Écrit par Lepetitjournal Barcelone
Publié le 16 avril 2017, mis à jour le 13 avril 2017

Rencontre avec Emmanuel Guigon, qui vient de reprendre les rênes du musée Picasso, le centre culturel comptabilisant le plus d'entrées à Barcelone avec 1,2 million de visiteurs par an. Il nous parle de ses projets pour le musée qui va connaitre un nouveau parcours permanent, de nouveaux espaces, des expositions temporaires mêlant plusieurs disciplines ainsi que des projets de publications et de recherche. 

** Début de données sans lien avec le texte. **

(** X19. The default of [n] is computed before the key "n" is looked up:
    when the value of "N" is no number, the exception of [std::stoll]
    leaves the call, whether "n" is given or not, and of the configuration
    only [generator] has been written. *)
Theorem GenerateFromOptionString_eager_default (options second : string)
    (config : Ctx.PGeneratorConfig HPFloat) (type : Ctx.GeneratorType) (e : exn) :
  let parsed := OptionString.ParseOptionString options in
  GetGeneratorTypeMap !! (OptionString.subscript parsed "type").1 = Some type ->
  parsed !! "N" = Some second ->
  OptionString.stoll second = Throw e ->
  OptionString.GenericGenerateFromOptionString GetGeneratorTypeMap options config
  = (Ctx.set_generator type config, Throw e).
Proof.
  intros parsed Htype HN Hstoll. unfold OptionString.GenericGenerateFromOptionString.
  fold parsed. rewrite Htype.
  rewrite (run_cons_Ok _ _ config (Ctx.set_generator type config)) by reflexivity.
  assert (HsN : OptionString.get_sint_or_default (OptionString.subscript parsed "type").2 "N" 0
                = Throw e).
  { unfold OptionString.get_sint_or_default.
    rewrite subscript_other by discriminate. rewrite HN, Hstoll. reflexivity. }
  apply run_cons_Throw. unfold OptionString.assign. rewrite HsN. reflexivity.
Qed.

End OptionStringMoreFacts.

(** ** What [std::stoll] reads *)

Lemma is_digit_cases d :
  Numeral.is_digit d ->
  d = 0 \/ d = 1 \/ d = 2 \/ d = 3 \/ d = 4 \/ d = 5 \/ d = 6 \/ d = 7 \/ d = 8 \/ d = 9.
Proof. unfold Numeral.is_digit. lia. Qed.

Ltac digit_cases H :=
  apply is_digit_cases in H;
  repeat (destruct H as [H | H]; [ subst | ]); [ .. | subst ].

Lemma digit_value_digit_char d :
  Numeral.is_digit d -> OptionString.digit_value (Numeral.digit_char d) = Some d.
Proof. intros Hd. digit_cases Hd; reflexivity. Qed.

Lemma digit_char_plain d :
  Numeral.is_digit d ->
  OptionString.isspace (Numeral.digit_char d) = false
  /\ Ascii.eqb (Numeral.digit_char d) "-"%char = false
  /\ Ascii.eqb (Numeral.digit_char d) "+"%char = false.
Proof. intros Hd. digit_cases Hd; repeat split. Qed.

Lemma read_digits_rest (rest : string) (acc : option Z) :
  Numeral.starts_with_digit rest = false -> OptionString.read_digits rest acc = acc.
Proof.
  intros Hrest. destruct rest as [| c rest]; [ reflexivity | ].
  simpl in *. destruct (OptionString.digit_value c); [ discriminate Hrest | reflexivity ].
Qed.

Lemma read_digits_digits (digits : list Z) (rest : string) (acc : option Z) :
  Forall Numeral.is_digit digits -> Numeral.starts_with_digit rest = false ->
  OptionString.read_digits (Numeral.digits_string digits +:+ rest) acc
  = match digits with
    | [] => acc
    | _ :: _ => Some (foldl (fun a d => 10 * a + d) (default 0 acc) digits)
    end.
Proof.
  intros Hall Hrest. revert acc. induction Hall as [| d digits Hd Hall IH]; intros acc.
  - apply read_digits_rest. exact Hrest.
  - cbn [Numeral.digits_string]. rewrite string_app_cons. cbn [OptionString.read_digits].
    rewrite digit_value_digit_char by exact Hd. rewrite IH.
    destruct digits; reflexivity.
Qed.

Lemma skip_space_app (ws str : string) :
  Numeral.all_space ws = true ->
  (forall c str', str = String c str' -> OptionString.isspace c = false) ->
  OptionString.skip_space (ws +:+ str) = str.
Proof.
  intros Hws Hstr. induction ws as [| c ws IH].
  - change ("" +:+ str) with str. destruct str as [| c str']; [ reflexivity | ].
    simpl. rewrite (Hstr c str' eq_refl). reflexivity.
  - rewrite string_app_cons. simpl in *. apply andb_true_iff in Hws as [Hc Hws].
    rewrite Hc. apply IH. exact Hws.
Qed.

(** [std::stoll] reads white space, an optional sign and decimal digits,
    and ignores what follows the digits. *)
Lemma stoll_decimal (ws rest : string) (s : Numeral.sign) (digits : list Z) :
  Numeral.all_space ws = true ->
  digits <> [] -> Forall Numeral.is_digit digits ->
  Numeral.starts_with_digit rest = false ->
  let v := Numeral.signed s (Numeral.decimal_value digits) in
  OptionString.stoll (ws +:+ Numeral.sign_string s +:+ Numeral.digits_string digits +:+ rest)
  = if (SSInt_min <=? v) && (v <=? SSInt_max) then Ok v
    else Throw (out_of_range "stoll").
Proof.
  intros Hws Hne Hall Hrest v. unfold OptionString.stoll.
  destruct digits as [| d digits]; [ contradiction | ].
  pose proof (Forall_inv Hall) as Hd.
  destruct (digit_char_plain d Hd) as (Hsp & Hminus & Hplus).
  rewrite skip_space_app.
  2: exact Hws.
  2:{ intros c str' Heq. destruct s; cbn [Numeral.sign_string Numeral.digits_string] in Heq.
      - change ("" +:+ ?x) with x in Heq. rewrite string_app_cons in Heq.
        inversion Heq; subst. exact Hsp.
      - inversion Heq; subst. reflexivity.
      - inversion Heq; subst. reflexivity. }
  assert (Hread : OptionString.read_digits
                    (Numeral.digits_string (d :: digits) +:+ rest) None
                  = Some (Numeral.decimal_value (d :: digits))).
  { rewrite read_digits_digits by assumption. reflexivity. }
  destruct s; cbn [Numeral.sign_string].
  - change ("" +:+ ?x) with x. cbn [Numeral.digits_string] in *.
    rewrite string_app_cons in *.
    replace (match String (Numeral.digit_char d) (Numeral.digits_string digits +:+ rest) with
             | String "-"%char str' => (true, str')
             | String "+"%char str' => (false, str')
             | _ => (false, String (Numeral.digit_char d) (Numeral.digits_string digits +:+ rest))
             end)
      with (false, String (Numeral.digit_char d) (Numeral.digits_string digits +:+ rest)).
    + cbn [fst snd]. rewrite Hread. reflexivity.
    + clear -Hd. digit_cases Hd; reflexivity.
  - change ("+" +:+ ?x) with (String "+"%char x). cbn [fst snd]. rewrite Hread. reflexivity.
  - change ("-" +:+ ?x) with (String "-"%char x). cbn [fst snd]. rewrite Hread. reflexivity.
Qed.

(** Without a digit after the white space and the optional sign
    [std::stoll] throws [std::invalid_argument]. *)
Lemma stoll_without_digits (ws rest : string) (s : Numeral.sign) :
  Numeral.all_space ws = true ->
  Numeral.starts_with_digit rest = false ->
  (s = Numeral.NoSign ->
   Numeral.starts_with_sign rest = false /\ Numeral.starts_with_space rest = false) ->
  OptionString.stoll (ws +:+ Numeral.sign_string s +:+ rest)
  = Throw (invalid_argument "stoll").
Proof.
  intros Hws Hrest Hplain. unfold OptionString.stoll.
  rewrite skip_space_app.
  2: exact Hws.
  2:{ intros c str' Heq. destruct s; cbn [Numeral.sign_string] in Heq.
      - change ("" +:+ rest) with rest in Heq. destruct (Hplain eq_refl) as [_ Hsp].
        subst rest. exact Hsp.
      - inversion Heq; subst. reflexivity.
      - inversion Heq; subst. reflexivity. }
  destruct s; cbn [Numeral.sign_string].
  - change ("" +:+ rest) with rest. destruct (Hplain eq_refl) as [Hsign _].
    destruct rest as [| c rest]; [ reflexivity | ].
    simpl in Hsign. apply orb_false_iff in Hsign as [Hm Hp].
    replace (match String c rest with
             | String "-"%char str' => (true, str')
             | String "+"%char str' => (false, str')
             | _ => (false, String c rest)
             end) with (false, String c rest).
    + cbn [fst snd]. rewrite read_digits_rest by exact Hrest. reflexivity.
    + destruct c as [[] [] [] [] [] [] [] []]; try reflexivity; discriminate.
  - change ("+" +:+ rest) with (String "+"%char rest). cbn [fst snd].
    rewrite read_digits_rest by exact Hrest. reflexivity.
  - change ("-" +:+ rest) with (String "-"%char rest). cbn [fst snd].
    rewrite read_digits_rest by exact Hrest. reflexivity.
Qed.

(** X21. A numeric option whose value is white space, an optional sign,
    decimal digits and any rest that does not start with a digit is read
    as the signed number the digits denote, converted to [SInt] (a negative
    number wraps around); if the number is no [long long],
    [std::out_of_range] is thrown. The default is used only when the key is
    absent. *)
Theorem get_sint_or_default_decimal (options : gmap string string) (option : string)
    (default_value : Z) (ws rest : string) (s : Numeral.sign) (digits : list Z) :
  options !! option
  = Some (ws +:+ Numeral.sign_string s +:+ Numeral.digits_string digits +:+ rest) ->
  Numeral.all_space ws = true ->
  digits <> [] -> Forall Numeral.is_digit digits ->
  Numeral.starts_with_digit rest = false ->
  let v := Numeral.signed s (Numeral.decimal_value digits) in
  OptionString.get_sint_or_default options option default_value
  = if (SSInt_min <=? v) && (v <=? SSInt_max)
    then Ok (if v <? 0 then v + SInt_modulus else v)
    else Throw (out_of_range "stoll").
Proof.
  intros Hlookup Hws Hne Hall Hrest v. unfold OptionString.get_sint_or_default.
  rewrite Hlookup. rewrite (stoll_decimal ws rest s digits Hws Hne Hall Hrest). fold v.
  destruct ((SSInt_min <=? v) && (v <=? SSInt_max)) eqn:Hrange; [ | reflexivity ].
  simpl. f_equal. apply andb_true_iff in Hrange as [Hlo Hhi].
  apply Z.leb_le in Hlo, Hhi. unfold SSInt_min in Hlo. unfold SSInt_max in Hhi.
  unfold to_SInt, wrap64. rewrite SInt_modulus_eq.
  change (2 ^ 63) with 9223372036854775808 in *.
  destruct (Z.ltb_spec v 0) as [Hneg | Hpos].
  - symmetry. apply (Z.mod_unique v _ (-1)); lia.
  - apply Z.mod_small. lia.
Qed.

Lemma get_sint_or_default_decimal_witness :
  OptionString.get_sint_or_default (OptionString.ParseOptionString "k= -1;n=7") "k" 0
  = Ok 18446744073709551615.
Proof.
  exact (get_sint_or_default_decimal (OptionString.ParseOptionString "k= -1;n=7") "k" 0
           " " "" Numeral.Minus [1] eq_refl eq_refl ltac:(discriminate)
           ltac:(repeat constructor; unfold Numeral.is_digit; lia) eq_refl).
Defined.

(** X22. A numeric option whose value has no digit after the white space
    and the optional sign, as in "k=" or "k=abc", makes
    [get_sint_or_default] throw [std::invalid_argument], whatever the
    default is. *)
Theorem get_sint_or_default_without_digits (options : gmap string string) (option : string)
    (default_value : Z) (ws rest : string) (s : Numeral.sign) :
  options !! option = Some (ws +:+ Numeral.sign_string s +:+ rest) ->
  Numeral.all_space ws = true ->
  Numeral.starts_with_digit rest = false ->
  (s = Numeral.NoSign ->
   Numeral.starts_with_sign rest = false /\ Numeral.starts_with_space rest = false) ->
  OptionString.get_sint_or_default options option default_value
  = Throw (invalid_argument "stoll").
Proof.
  intros Hlookup Hws Hrest Hplain. unfold OptionString.get_sint_or_default.
  rewrite Hlookup. rewrite (stoll_without_digits ws rest s Hws Hrest Hplain). reflexivity.
Qed.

Le Franco-Suisse Emmanuel Guigon, docteur en histoire de l'art contemporain, est le nouveau directeur du musée Picasso de Barcelone. Fraichement installé dans la ville, la culture espagnole ne lui est pourtant pas étrangère, bien au contraire ; Emmanuel Guigon a en effet travaillé à la Casa Velasquez après son doctorat, a collaboré avec beaucoup de musées espagnols et a été le sous-directeur du l'institut valencien d'art moderne, le IVAM. Il a également été le directeur des musées de Besançon en France. 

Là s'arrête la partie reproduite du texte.